[Collection entries]
++++++++

Lemma for_each_raise_inv {A S} (body : S → A → M S) (l : list A) w :
  ∀ s before e issued,
    for_each l s body w before = (inl e, issued) →
    ∃ l1 x l2 s1 issued1 issued2,
      l = l1 ++ x :: l2
      ∧ for_each l1 s body w before = (inr s1, issued1)
      ∧ body s1 x w (before ++ issued1) = (inl e, issued2)
      ∧ issued = issued1 ++ issued2.
Proof.
  induction l as [|x l IH]; intros s before e issued; [done|].
  cbn [for_each]. rewrite run_bind.
  destruct (body s x w before) as [[e'|s1] i1] eqn:Hx.
  - intros [= -> ->]. exists [], x, l, s, [], issued.
    rewrite app_nil_r. by repeat split.
  - destruct (for_each l s1 body w (before ++ i1)) as [r i2] eqn:Hl.
    cbn [fst snd]. intros [= -> <-].
    apply IH in Hl as (l1 & y & l2 & s2 & j1 & j2 & -> & Hl1 & Hy & ->).
    exists (x :: l1), y, l2, s2, (i1 ++ j1), j2. repeat split.
    + cbn [app for_each]. by rewrite run_bind, Hx, Hl1.
    + by rewrite app_assoc.
    + by rewrite app_assoc.
Qed.

Lemma run_bind_raise_inv {A B} (m : M A) (k : A → M B) w before e issued :
  (m ≫= k) w before = (inl e, issued) →
  m w before = (inl e, issued)
  ∨ ∃ a issued1 issued2,
      m w before = (inr a, issued1)
      ∧ k a w (before ++ issued1) = (inl e, issued2)
      ∧ issued = issued1 ++ issued2.
Proof.
  rewrite run_bind. destruct (m w before) as [[e'|a] issued1];
    [simpl; intros [= -> ->]; by left|].
  destruct (k a w (before ++ issued1)) as [r issued2] eqn:Hk. simpl.
  intros [= -> <-]. right. eauto 6.
Qed.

++++++++

Each line must be set down again exactly as above, with no line omitted.

Lemma for_each_raise_inv {A S} (body : S → A → M S) (l : list A) w :
  ∀ s before e issued,
    for_each l s body w before = (inl e, issued) →
    ∃ l1 x l2 s1 issued1 issued2,
      l = l1 ++ x :: l2
      ∧ for_each l1 s body w before = (inr s1, issued1)
      ∧ body s1 x w (before ++ issued1) = (inl e, issued2)
      ∧ issued = issued1 ++ issued2.
Proof.
  induction l as [|x l IH]; intros s before e issued; [done|].
  cbn [for_each]. rewrite run_bind.
  destruct (body s x w before) as [[e'|s1] i1] eqn:Hx.
  - intros [= -> ->]. exists [], x, l, s, [], issued.
    rewrite app_nil_r. by repeat split.
  - destruct (for_each l s1 body w (before ++ i1)) as [r i2] eqn:Hl.
    cbn [fst snd]. intros [= -> <-].
    apply IH in Hl as (l1 & y & l2 & s2 & j1 & j2 & -> & Hl1 & Hy & ->).
    exists (x :: l1), y, l2, s2, (i1 ++ j1), j2. repeat split.
    + cbn [app for_each]. by rewrite run_bind, Hx, Hl1.
    + by rewrite app_assoc.
    + by rewrite app_assoc.
Qed.

Lemma run_bind_raise_inv {A B} (m : M A) (k : A → M B) w before e issued :
  (m ≫= k) w before = (inl e, issued) →
  m w before = (inl e, issued)
  ∨ ∃ a issued1 issued2,
      m w before = (inr a, issued1)
      ∧ k a w (before ++ issued1) = (inl e, issued2)
      ∧ issued = issued1 ++ issued2.
Proof.
  rewrite run_bind. destruct (m w before) as [[e'|a] issued1];
    [simpl; intros [= -> ->]; by left|].
  destruct (k a w (before ++ issued1)) as [r issued2] eqn:Hk. simpl.
  intros [= -> <-]. right. eauto 6.
Qed.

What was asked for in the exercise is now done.